Sunday, June 7, 2020

Why Purple Garlic?

Heirloom garlic
       For me, garlic is art. It reminds me that simple things don't have to be boring, they can be special. Garlic shows me of the natural beauty that can come from growing through new situations, and it reminds me to observe the beauty of each present moment.

       I always thought garlic was white. My family usually bought pre-minced garlic, but sometimes they bought large white bulbs from the grocery store. Even though the color was plain, I was always intrigued by the layers and the forms of these white bulbs.
White garlic from our farm
        But then I started working on an heirloom garlic farm. Here, garlic isn’t just white. Sometimes it’s purple, pink, or yellow. It has names like “sunset” and “burgundy”. I didn’t know that garlic, a food I ate almost every day, could come in different colors. How could I have missed such a beautiful occurrence, right before my eyes? How could I have eaten garlic from a jar, grown around the world and soaked in preservatives when I could grow something so magical in my own backyard? 




Different varieties of garlic in different colors and patterns












      

        When I tell people about my job, a natural question is, “What’s your favorite vegetable?” My immediate answer is always garlic. Not because of the taste (although I love the flavor), but because of how it’s grown, because of the varieties, and the stories.

       To grow garlic, you bury a clove. One clove grows into a new bulb of garlic. Unlike most plants, you plant it in the fall, usually late November. Garlic needs the cold winter weather to form its unique shape. It only gets strong enough to form cloves (next year’s seeds) by surviving the winter.

Garlic cloves for planting
       The summer is really the season for garlic. Usually in late July, it is time to harvest garlic. Harvesting garlic was the moment I really fell in love with farming. It was the moment when I wondered how anybody could even think of doing anything else with their lives.

       When you harvest garlic, you first dig underneath it with either a pitchfork or undercut it with a tractor, to loosen the roots from the dirt beneath them. Then, you reach your hands into the rich soil, digging purely guided by the feeling of the plant and the soil, until you can firmly grab the garlic. For some varieties, you can grab it higher up along the stem before gently pulling it out. For others, you have to dig until you’re holding the entire bulb in your hand so that it doesn’t rip off the neck.
Fresh garlic lined up to wash
       When you pull the garlic out of the ground, you have to be extremely careful. This isn’t a rock you’re digging up. This is a fresh bulb, which has lived under the earth for months. You gently pull the stem up, releasing pressure when there’s too much pullback from the roots, a sign that you need to dig around it more so you don’t break the neck.

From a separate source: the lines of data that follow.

(** The provider answers without a truthy [ok]: line 93 throws. *)
Lemma run_provider_fails fields rf :
  truthy (field fields "report") = true ->
  send_http w 0%nat (primary this rt w fields) = Value (Obj rf) ->
  truthy (field rf "ok") = false ->
  let e := Error (lit "Slack error: "
                  ++ ToString rt (JSON_stringify rt (field rf "error"))) in
  response (run this rt (Obj fields) w fresh)
  = Value (Respond 500
             {[ "success" := Bool false;
                "error" := Str (message e);
                "timestamp" := Str (Date_toISOString rt (Date_now w 3)) ]})
  /\ outbound (run this rt (Obj fields) w fresh)
     = [primary this rt w fields; notification this rt e (Date_now w 2)].
Proof.
  intros H Hsend Hok e. run_step. rewrite H. run_step.
  fold (primary this rt w fields). rewrite Hsend. run_step. rewrite Hok.
  run_step. destruct (send_http w 1%nat _); split; reflexivity.
Qed.

Lemma is_notification_report text :
  is_notification (report_request this text) = false.
Proof. reflexivity. Qed.

Lemma is_notification_error text :
  is_notification (error_request this text) = true.
Proof. reflexivity. Qed.

(** Every status-500 response has the three fields of the catch block. *)
Lemma run_500_shape body b :
  response (run this rt body w fresh) = Value (Respond 500 b) ->
  exists msg iso,
    b = {[ "success" := Bool false; "error" := msg;
           "timestamp" := Str iso ]}.
Proof.
  destruct body as [p | fields]; [destruct p |]; run_paths w;
    intros [= <-]; eexists _, _; reflexivity.
Qed.

End Steps.

(** What the error notification meets does not reach the response. *)
Lemma run_same_response this rt (w w' : World) body :
  same_but_notification w w' ->
  response (run this rt body w fresh) = response (run this rt body w' fresh).
Proof.
  intros [Hc Hs].
  destruct body as [p | fields]; [destruct p |]; run_step;
    try reflexivity.
  1, 2: destruct (send_http w 0%nat _), (send_http w' 0%nat _);
    rewrite <- ?Hc; reflexivity.
  destruct (truthy (field fields "report")); run_step; [| reflexivity].
  rewrite <- !Hc.
  rewrite <- (Hs 0%nat _ (is_notification_report this _)).
  destruct (send_http w 0%nat _) as [[p | rf] | [e | [p | o]]];
    [destruct p | | | destruct p |]; run_step; try reflexivity.
  all: try (destruct (truthy (field rf "ok")); run_step;
            [rewrite <- ?Hc; reflexivity |]).
  all: destruct (send_http w 1%nat _), (send_http w' 1%nat _);
    rewrite <- ?Hc; reflexivity.
Qed.

(** ** Truncation *)

Lemma substring_take (s : jsstring) (n : Z) :
  substring s 0 n = take (Z.to_nat n) s.
Proof.
  unfold substring.
  replace (Z.min (Z.max 0 0) (Z.of_nat (length s))) with 0 by lia.
  set (e := Z.min (Z.max n 0) (Z.of_nat (length s))).
  replace (Z.min 0 e) with 0 by lia.
  replace (Z.max 0 e - 0) with e by lia.
  change (Z.to_nat 0) with 0%nat. rewrite drop_0.
  destruct (Z_le_gt_dec n (Z.of_nat (length s))) as [Hle | Hgt].
  - f_equal. lia.
  - rewrite !take_ge by lia. reflexivity.
Qed.

Lemma truthy_Str (s : jsstring) : s <> [] -> truthy (Str s) = true.
Proof. destruct s; [congruence | reflexivity]. Qed.

Lemma slackMessage_long this (s : jsstring) :
  Z.of_nat (length s) > max_message_length this ->
  slackMessage this (Str s)
  = Str (take (Z.to_nat (max_message_length this - 100)) s ++ notice).
Proof.
  intros H. unfold slackMessage.
  destruct (Z.gtb_spec (Z.of_nat (length s)) (max_message_length this));
    [| lia].
  rewrite substring_take. reflexivity.
Qed.

Lemma slackMessage_short this (s : jsstring) :
  Z.of_nat (length s) <= max_message_length this ->
  slackMessage this (Str s) = Str s.
Proof.
  intros H. unfold slackMessage.
  destruct (Z.gtb_spec (Z.of_nat (length s)) (max_message_length this));
    [lia | reflexivity].
Qed.

Lemma notice_length : length notice = 42%nat.
Proof. reflexivity. Qed.

(** ** The scenarios of the specification, on the reference host *)

Example scenario_empty_object :
  run default_props reference_runtime (Obj ∅) world_ok fresh
  = (Value (Respond 400
              {[ "error" := Str (lit "No report data provided") ]}),
     {| ticks := 1; calls := [];
        console :=
          [console_log
             [LStr ([0xD83D%N; 0xDCE8%N]
                    ++ lit " Received competitive intelligence report...")];
           console_log
             [LStr ([0x274C%N] ++ lit " No report data received")]] |}).
Proof. vm_compute. reflexivity. Qed.

Example scenario_invalid_auth :
  let r := run default_props reference_runtime
             (Obj {[ "report" := Str (lit "Acme cut prices by 10%.") ]})
             world_refused fresh in
  response r
  = Value (Respond 500
             {[ "success" := Bool false;
                "error" := Str (lit "Slack error: " ++ [34%N]
                                ++ lit "invalid_auth" ++ [34%N]);
                "timestamp" := Str (lit "2023-11-14T22:13:20.036Z") ]})
  /\ length (outbound r) = 2%nat
  /\ ticks (snd r) = 4%nat.
Proof. vm_compute. repeat split. Qed.

Example scenario_long_report :
  let r := run default_props reference_runtime
             (Obj {[ "report" := Str (replicate 5000 88%N);
                     "timestamp" := Num 1700000000000;
                     "source" := Str (lit "scanner") ]})
             world_ok fresh in
  outbound_text r
  = Some (Str (replicate 2900 88%N ++ notice ++ LF ++ LF ++ lit "---" ++ LF
               ++ [0xD83D%N; 0xDCCA%N]
               ++ lit " **Report Generated**: 11/14/2023, 10:13:20 PM" ++ LF
               ++ [0xD83D%N; 0xDD27%N] ++ lit " **Source**: scanner" ++ LF
               ++ [0x26A1%N] ++ lit " **Processing Time**: 12ms"))
  /\ length (outbound r) = 1%nat.
Proof. vm_compute. split; reflexivity. Qed.

Example scenario_rejected_with_text :
  let r := run default_props reference_runtime
             (Obj {[ "report" := Str (lit "Acme cut prices by 10%.") ]})
             world_rejects_text fresh in
  response r
  = Value (Respond 500
             {[ "success" := Bool false;
                "error" := Undefined;
                "timestamp" := Str (lit "2023-11-14T22:13:20.036Z") ]})
  /\ text_of <$> last (outbound r)
     = Some (Str ([0xD83D%N; 0xDEA8%N]
                  ++ lit " **Competitive Intel Webhook Error**" ++ LF ++ LF
                  ++ lit "**Error**: undefined" ++ LF
                  ++ lit "**Time**: 10:13:20 PM")).
Proof. vm_compute. split; reflexivity. Qed.

(** ** Validation *)

(** C1. A request payload whose [report] field is missing or empty is
    answered with status 400 and the body [{error: "No report data
    provided"}], and no outbound call is made. *)
Theorem missing_report_is_rejected (this : Props) (rt : Runtime) (w : World)
    (fields : gmap string scalar) :
  fields !! "report" = None \/ fields !! "report" = Some (Str []) ->
  response (run this rt (Obj fields) w fresh)
  = Value (Respond 400 {[ "error" := Str (lit "No report data provided") ]})
  /\ outbound (run this rt (Obj fields) w fresh) = [].
Proof.
  intros H. apply run_falsy_report.
  destruct H as [H | H].
  - rewrite (field_None _ _ H). reflexivity.
  - rewrite (field_Some _ _ _ H). reflexivity.
Qed.

Lemma missing_report_is_rejected_witness :
  response (run default_props reference_runtime (Obj ∅) world_ok fresh)
  = Value (Respond 400 {[ "error" := Str (lit "No report data provided") ]})
  /\ outbound (run default_props reference_runtime (Obj ∅) world_ok fresh)
     = [].
Proof.
  apply (missing_report_is_rejected default_props reference_runtime world_ok ∅).
  left. reflexivity.
Defined.

(** C9. A body that is null or undefined is answered with status 500, after
    the error notification has been attempted, and not with the status-400
    validation response: reading the fields of the body throws before the
    check of [report] runs. *)
Theorem nullish_body_is_a_server_error (this : Props) (rt : Runtime)
    (w : World) (p : scalar) :
  p = Undefined \/ p = Null ->
  response (run this rt (Prim p) w fresh)
  = Value (Respond 500
             {[ "success" := Bool false;
                "error" := Str (destructure_message rt p);
                "timestamp" := Str (Date_toISOString rt (Date_now w 2)) ]})
  /\ outbound (run this rt (Prim p) w fresh)
     = [notification this rt (TypeError (destructure_message rt p))
          (Date_now w 1)]
  /\ (forall b, response (run this rt (Prim p) w fresh)
                <> Value (Respond 400 b)).
Proof.
  intros H. destruct (run_nullish this rt w p H) as [Hr Ho].
  repeat split; [exact Hr | exact Ho |].
  intros b. rewrite Hr. intros [=].
Qed.

Lemma nullish_body_is_a_server_error_witness :
  response (run default_props reference_runtime (Prim Null) world_ok fresh)
  = Value (Respond 500
             {[ "success" := Bool false;
                "error" := Str (destructure_message reference_runtime Null);
                "timestamp" := Str (lit "2023-11-14T22:13:20.024Z") ]}).
Proof.
  apply (nullish_body_is_a_server_error default_props reference_runtime
           world_ok Null).
  right. reflexivity.
Defined.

       When you handle this fresh garlic, it isn’t something you just toss in a harvest bin. Fresh garlic bruises extremely easily, which causes it to rot when it’s cured, so you have to treat the bulb like an egg, placing it gently where you want it to go.

       While you can eat garlic fresh from the ground (called green garlic), it’s usually cured, which means dried out, for about six weeks so that it hardens and can be stored much longer. This, too, is a process incorporating community, art and tradition.
Garlic drying in the greenhouse
        Sometimes soft-neck garlic varieties (they have flexible stems instead of the harder ones of other varieties) are dried out by braiding them. These braids can be woven with dried flowers to add color, and bulbs of garlic can be cut off when you're ready to eat them.


Garlic braid
       For me, the growing and harvesting of garlic is the magic that makes garlic more than just a vegetable. It embodies everything beautiful about farming: growing a new plant from a tiny seed, surviving a long winter to blossom the next summer, digging this new bulb out of rich soil. Garlic holds a story, a life of its own that culminates in a beautiful bulb with a powerful flavor.